Vrije markt versus gereguleerde markt
Nu is er voor de zorgsector gekozen voor gereguleerde marktwerking. Verstaan alle beleidsmakers en bestuurders in de zorg hetzelfde onder gereguleerd? Volgens mij valt onder gereguleerd in ieder geval niet dat de overheid meteen de regie overneemt wanneer de veldpartijen ’te dure’ kwaliteitsstandaarden hebben afgesproken. Dit getuigt van weinig vertrouwen in de spelers in de zorgmarkt. Mijn idee zou zijn eerst met betrokkenen om de tafel te gaan zitten en te bespreken waar de verwachtingen ten onrechte te hoog zijn uitgevallen.
Is het overigens niet beter om, voordat er weer wordt gesproken over ongewenste kostenstijging van de verpleeghuiszorg, eerst het totale financieringsstelsel en de uitvoering van gereguleerde marktwerking onder de loep te nemen? Dit kan door terug te keren naar de uitgangspunten die aan de gereguleerde marktwerking ten grondslag lagen.
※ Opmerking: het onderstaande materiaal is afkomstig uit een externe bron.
(* ===== verification/Event.v ===== *)
(** * Event: waiting for the events of an AFU (src/irq.c, second part)

    [epoll_wait] answers the addresses of the [fd_info]s whose descriptors
    are ready: the AFU's own (OpenCAPI events, read from the device until the
    kernel has no more of them) or an IRQ's (its eventfd is read).  The
    caller's array of events is a list of [event_count] entries; a store
    behind its end is undefined behaviour.  The loop that reads the device
    goes on for as long as the kernel has events, so it runs on fuel. *)

From S2P Require Import Prelude Format Types World Logic Messages Buffer Mmio Irq.
Open Scope Z_scope.

Section event.
Context {K : Type} `{Platform K} `{Abi}.
Implicit Types (w : world K).

Definition populate_xsl_fault_error (afu : ptr) (body : list Z) : M K ocxl_event :=
  TRACE afu "src/irq.c" 263 "populate_xsl_fault_error"
    "Translation fault error received, addr=%p, dsisr=%llx, count=%llu"
    [AInt (xsl_addr body); AInt (xsl_dsisr body); AInt (xsl_count body)] ;;
  mret (OCXL_EVENT_TRANSLATION_FAULT
          (mk_event_fault (xsl_addr body) (xsl_dsisr body) (xsl_count body))).

(** [read_afu_event(afu, event_api_version, &event, &last)]: the action, the
    event that was stored, if any, and [last]. *)
Definition read_afu_event (afu : ptr) (event_api_version : Z) :
    M K (ocxl_event_action * option ocxl_event * bool) :=
  if negb (event_api_version =? 0) then
    errmsg afu OCXL_INTERNAL_ERROR
      "Unsupported event API version %u, your libocxl library may be too old"
      [AInt event_api_version] ;;
    mret (OCXL_EVENT_ACTION_FAIL, None, false)
  else
  let event_size := sizeof_event_header + sizeof_xsl_fault_error in
  let max_supported_event := OCXL_AFU_EVENT_XSL_FAULT_ERROR in
  a ← get_afu afu;
  '(buf_used, buf) ← call (SRead (afu_fd a) event_size);
  if buf_used <? 0 then
    errno ← call SErrno;
    if (errno =? EAGAIN) || (errno =? EWOULDBLOCK) then
      mret (OCXL_EVENT_ACTION_NONE, None, true)
    else
      errmsg afu OCXL_INTERNAL_ERROR "read of event header from fd %d failed: %d: %s"
        [AInt (afu_fd a); AInt errno; AStr (strerror errno)] ;;
      mret (OCXL_EVENT_ACTION_FAIL, None, false)
  else if buf_used <? sizeof_event_header then
    errmsg afu OCXL_INTERNAL_ERROR "short read of event header from fd %d" [AInt (afu_fd a)] ;;
    mret (OCXL_EVENT_ACTION_FAIL, None, false)
  else
  let header := take (Z.to_nat sizeof_event_header) buf in
  let last := c_bool (Z.land (header_flags header) OCXL_KERNEL_EVENT_FLAG_LAST) in
  if max_supported_event <? header_type header then
    TRACE afu "src/irq.c" 343 "read_afu_event" "Unknown event received from kernel of type %u"
      [AInt (header_type header)] ;;
    mret (OCXL_EVENT_ACTION_IGNORE, None, last)
  else if header_type header =? OCXL_AFU_EVENT_XSL_FAULT_ERROR then
    if negb (buf_used =? sizeof_event_header + sizeof_xsl_fault_error) then
      errmsg afu OCXL_INTERNAL_ERROR
        "Incorrectly sized buffer received from kernel for XSL fault error, expected %d, got %d"
        [AInt (sizeof_event_header + sizeof_xsl_fault_error); AInt buf_used] ;;
      mret (OCXL_EVENT_ACTION_FAIL, None, false)
    else
      event ← populate_xsl_fault_error afu (drop (Z.to_nat sizeof_event_header) buf);
      mret (OCXL_EVENT_ACTION_SUCCESS, Some event, last)
  else
    errmsg afu OCXL_INTERNAL_ERROR "Unknown event %d, max_supported_event %d"
      [AInt (header_type header); AInt max_supported_event] ;;
    mret (OCXL_EVENT_ACTION_FAIL, None, false).

(** The caller's events: what was stored so far, [triggered] of them counted. *)
Record events_out : Type := mk_events {
  ev_events : list (option ocxl_event);
  ev_triggered : Z   (* uint16_t *)
}.

(** [events[triggered] = event; triggered++] *)
Definition push_event (out : events_out) (event : ocxl_event) : M K events_out :=
  if (ev_triggered out <? 0) || (Z.of_nat (length (ev_events out)) <=? ev_triggered out) then undefined
  else mret (mk_events (<[Z.to_nat (ev_triggered out) := Some event]> (ev_events out))
                       (u16 (ev_triggered out + 1))).

(** The [while] loop over [read_afu_event]; true when a read failed. *)
Fixpoint read_afu_events (fuel : nat) (afu : ptr) (event_api_version : Z) (out : events_out) :
    M K (bool * events_out) :=
  match fuel with
  | O => diverge
  | S fuel =>
      '(ret, event, last) ← read_afu_event afu event_api_version;
      match ret with
      | OCXL_EVENT_ACTION_SUCCESS =>
          match event with
          | Some event =>
              out ← push_event out event;
              if (last : bool) then mret (false, out) else read_afu_events fuel afu event_api_version out
          | None => undefined
          end
      | OCXL_EVENT_ACTION_IGNORE =>
          if last then mret (false, out) else read_afu_events fuel afu event_api_version out
      | OCXL_EVENT_ACTION_FAIL => mret (true, out)
      | OCXL_EVENT_ACTION_NONE => mret (false, out)
      end
  end.

(** [*info] *)
Definition get_fd_info (info : source_ptr) : M K epoll_fd_source :=
  match info with
  | AfuFdInfo afu => a ← get_afu afu; mret (afu_fd_info a)
  | IrqFdInfo irq => i ← get_irq irq; mret (irq_fd_info i)
  end.

(** The case [EPOLL_SOURCE_IRQ] *)
Definition read_irq_event (afu : ptr) (irq : irq_ptr) (out : events_out) : M K events_out :=
  i ← get_irq irq;
  '(buf_used, buf) ← call (SRead (irq_eventfd i) 8);
  if buf_used <? 0 then
    e ← errno_args;
    errmsg afu OCXL_INTERNAL_ERROR "read of eventfd %d IRQ %d failed: %d: %s"
      ([AInt (irq_eventfd i); AInt (irq_number i)] ++ e) ;;
    mret out
  else if negb (buf_used =? 8) then
    errmsg afu OCXL_INTERNAL_ERROR "short read of eventfd %d IRQ %d" [] ;;
    mret out
  else
    let count := of_native_bytes buf in
    out ← push_event out
      (OCXL_EVENT_IRQ (mk_event_irq (irq_number i) (irq_addr i) (irq_info i) count));
    TRACE afu "src/irq.c" 465 "ocxl_afu_event_check_versioned"
      "IRQ received, irq=%u id=%llx info=%p count=%llu"
      [AInt (irq_number i); AInt (irq_addr i); AInt (irq_info i); AInt count] ;;
    mret out.

(** The [for] loop over the descriptors [epoll_wait] reported; true when a
    read of the device failed. *)
Fixpoint check_sources (fuel : nat) (afu : ptr) (event_api_version : Z) (sources : list source_ptr)
    (out : events_out) : M K (bool * events_out) :=
  match sources with
  | [] => mret (false, out)
  | source :: sources =>
      info ← get_fd_info source;
      match source_type info with
      | EPOLL_SOURCE_OCXL =>
          '(failed, out) ← read_afu_events fuel afu event_api_version out;
          if (failed : bool) then mret (true, out)
          else check_sources fuel afu event_api_version sources out
      | EPOLL_SOURCE_IRQ =>
          match source_irq info with
          | Some irq =>
              out ← read_irq_event afu irq out;
              check_sources fuel afu event_api_version sources out
          | None => undefined
          end
      end
  end.

(** The buffer for [epoll_wait]: large enough already, or allocated anew. *)
Definition reserve_epoll_events (afu : ptr) (event_count : Z) : M K bool :=
  a ← get_afu afu;
  if event_count <=? afu_epoll_event_count a then mret true else
  free (afu_epoll_events a) ;;
  set_afu afu (λ a, a <| afu_epoll_events := NULL |> <| afu_epoll_event_count := 0 |>) ;;
  events ← malloc (event_count * sizeof_epoll_event) (HEpollEvents event_count);
  if events =? NULL then
    errmsg afu OCXL_NO_MEM "Could not allocate space for %d events" [AInt event_count] ;;
    mret false
  else
    set_afu afu (λ a, a <| afu_epoll_events := events |> <| afu_epoll_event_count := event_count |>) ;;
    mret true.

(** [epoll_wait] and what is done for the descriptors it reports.  The result
    is the count returned (or -1) and the array of events. *)
Definition wait_events (fuel : nat) (afu : ptr) (timeout event_count : Z) (event_api_version : Z) :
    M K (Z * list (option ocxl_event)) :=
  let events := replicate (Z.to_nat event_count) None in
  a ← get_afu afu;
  '(count, sources) ← call (SEpollWait (afu_epoll_fd a) event_count timeout);
  if count =? -1 then
    e ← errno_args;
    errmsg afu OCXL_INTERNAL_ERROR "epoll_wait failed waiting for AFU events: %d: '%s'" e ;;
    mret (-1, events)
  else if (Z.of_nat (length sources) <? count) || (afu_epoll_event_count a <? count) then undefined
  else
    '(failed, out) ← check_sources fuel afu event_api_version (take (Z.to_nat count) sources)
       (mk_events events 0);
    if (failed : bool) then mret (-1, ev_events out)
    else
      TRACE afu "src/irq.c" 472 "ocxl_afu_event_check_versioned" "%u events reported"
        [AInt (ev_triggered out)] ;;
      mret (ev_triggered out, ev_events out).

Definition ocxl_afu_event_check_versioned (fuel : nat) (afu : ptr) (timeout event_count : Z)
    (event_api_version : Z) : M K (Z * list (option ocxl_event)) :=
  TRACE afu "src/irq.c" 398 "ocxl_afu_event_check_versioned"
    "Waiting up to %dms for AFU events" [AInt timeout] ;;
  ok ← reserve_epoll_events afu event_count;
  if negb (ok : bool) then mret (-1, replicate (Z.to_nat event_count) None)
  else wait_events fuel afu timeout event_count event_api_version.

Definition ocxl_afu_event_check (fuel : nat) (afu : ptr) (timeout event_count : Z) :
    M K (Z * list (option ocxl_event)) :=
  ocxl_afu_event_check_versioned fuel afu timeout event_count 0.

Definition ocxl_afu_get_p9_thread_id (afu : ptr) : M K (ocxl_err * option Z) :=
  a ← get_afu afu;
  '(rc, flags0) ← call (SIoctlGetFeatures (afu_fd a));
  if c_bool rc then
    e ← errno_args;
    errmsg afu OCXL_NO_DEV "Could not identify platform: %d %s" e ;;
    mret (OCXL_NO_DEV, None)
  else if negb (c_bool (Z.land flags0 OCXL_IOCTL_FEATURES_FLAGS0_P9_WAIT)) then
    errmsg afu OCXL_NO_DEV "Power 9 wait is not available on this machine" [] ;;
    mret (OCXL_NO_DEV, None)
  else
    '(rc, thread_id) ← call (SIoctlEnableP9Wait (afu_fd a));
    if c_bool rc then
      e ← errno_args;
      errmsg afu OCXL_NO_DEV "Could not enable wait in kernel: %d %s" e ;;
      mret (OCXL_NO_DEV, None)
    else mret (OCXL_OK, Some thread_id).

(** The wait instruction. *)
Definition ocxl_wait : M K unit := call SWait.

End event.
En meer specifiek door:
- Na te gaan wat de politiek met marktwerking hoopte te bereiken.
- Te onderzoeken hoe de verantwoordelijkheden waren vastgelegd in de tijd dat gereguleerde marktwerking werd ingevoerd.
- Helder te definiëren wat onder gereguleerd wordt verstaan. Waar liggen de vrijheden van de markt en waar eindigen die?
- De rollen van de zelfstandige bestuursorganen NZa en ZIN te verhelderen,
- Een vergelijking te maken tussen de inhoud van de declaraties van de zorgaanbieders en de feitelijke consumptie van de burger. Waar gaan de premiegelden (Zvw en Wlz) precies naar toe? Dit om juiste informatie te verzamelen over de feitelijke oorzaken van de kostenstijging in de zorg.
Het gedoe rond de financiering van de kwaliteitsstandaarden, toont aan dat het speelveld van de zorgmarkt inadequaat functioneert. Het lijkt er op alsof de scheidsrechter te lang in de kleedkamer heeft gezeten.